En France, les charges d’eau représentent environ 1 % du budget des ménages, ce qui est relativement peu élevé au regard d’autres biens essentiels comme l’électricité ou l’alimentation. Mais cette part est plus importante pour les ménages pauvres : on estime ainsi que pour plus d’un million de foyers, la facture d’eau dépasse 3 % des revenus, un seuil utilisé comme convention par les pays de l’OCDE pour identifier les populations confrontées à des difficultés d’accès à l’eau.  

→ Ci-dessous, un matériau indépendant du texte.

(** *** Validators that leave an observation of the world alone *)

Lemma judge_preserves {A} (obs : World -> A) name value model i v w :
  preserves obs v -> obs (judge name value model i v w).2 = obs w.
Proof.
  intros (H1 & H2 & H3 & H4 & H5). unfold judge.
  specialize (H1 w). destruct (validatesEmptyValue v w) as [b w1].
  simpl in H1. destruct (negb b && negb (toBoolean value)); [done|].
  specialize (H2 value model w1).
  destruct (isValid v value model w1) as [ok w2]. simpl in H2.
  destruct ok; simpl; [congruence|].
  specialize (H3 w2). destruct (hasCustomMessage v w2) as [c w3].
  simpl in H3. destruct c.
  - specialize (H4 w3). destruct (getCustomMessage v w3).
    simpl in *. congruence.
  - specialize (H5 name value w3). destruct (getMessage v name value w3).
    simpl in *. congruence.
Qed.

Lemma judgeAll_preserves {A} (obs : World -> A) name value model vs :
  Forall (preserves obs) vs ->
  forall i w, obs (judgeAll name value model i vs w).2 = obs w.
Proof.
  induction 1 as [|v vs Hv _ IH]; intros i w; simpl; [done|].
  pose proof (judge_preserves name value model i w Hv) as Hj.
  destruct (judge name value model i v w) as [[m evs] w1].
  specialize (IH (S i) w1).
  destruct (judgeAll name value model (S i) vs w1) as [[ms es] w2].
  simpl in *. congruence.
Qed.

(** *** Validators that always carry a custom message *)



(** *** Validators that do not look at empty values *)

Lemma judge_neverValidatesEmpty name value model i v w :
  neverValidatesEmpty v -> toBoolean value = false ->
  (judge name value model i v w).1
  = (None, [EvValidatesEmptyValue i false]).
Proof.
  intros Hn Hv. unfold judge. specialize (Hn w).
  destruct (validatesEmptyValue v w) as [b w1]. simpl in Hn. subst b.
  by rewrite Hv.
Qed.

Local Ltac in_list :=
  simpl; repeat (first [left; reflexivity | right]).

Local Ltac not_in_list H :=
  simpl in H;
  repeat (destruct H as [H|H]; [discriminate H|]); contradiction.

(** The events of one index are the events of that validator's turn. *)
Lemma trace_at value model h i v :
  validators (this h) !! i = Some v ->
  exists evs m,
    Judged (fieldName (this h)) value model i evs m
    /\ forall ev, indexOf ev = i ->
                  (In ev (trace value model h) <-> In ev evs).
Proof.
  intros Hi.
  set (w := worldBefore (fieldName (this h)) value model 0
              (validators (this h)) (world h) i).
  exists (judge (fieldName (this h)) value model i v w).1.2,
         (judge (fieldName (this h)) value model i v w).1.1.
  split; [apply judge_Judged|].
  intros ev Hidx. rewrite trace_In, Hidx. fold w. split.
  - intros (v' & Hv' & Hin). rewrite Hi in Hv'. by injection Hv' as <-.
  - intros Hin. by exists v.
Qed.

Lemma trace_index_lt value model h ev :
  In ev (trace value model h) ->
  is_Some (validators (this h) !! indexOf ev).
Proof. rewrite trace_In. intros (v & Hv & _). by exists v. Qed.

De nombreuses collectivités ou syndicats du secteur ont voté des hausses (parfois à deux chiffres) en janvier 2023, du fait de la hausse des tarifs de l’électricité et des produits chimiques qui ont bondi. Cette inflation des prix de l’eau remet au cœur du débat l’enjeu d’une tarification plus favorable pour l’eau de consommation humaine. 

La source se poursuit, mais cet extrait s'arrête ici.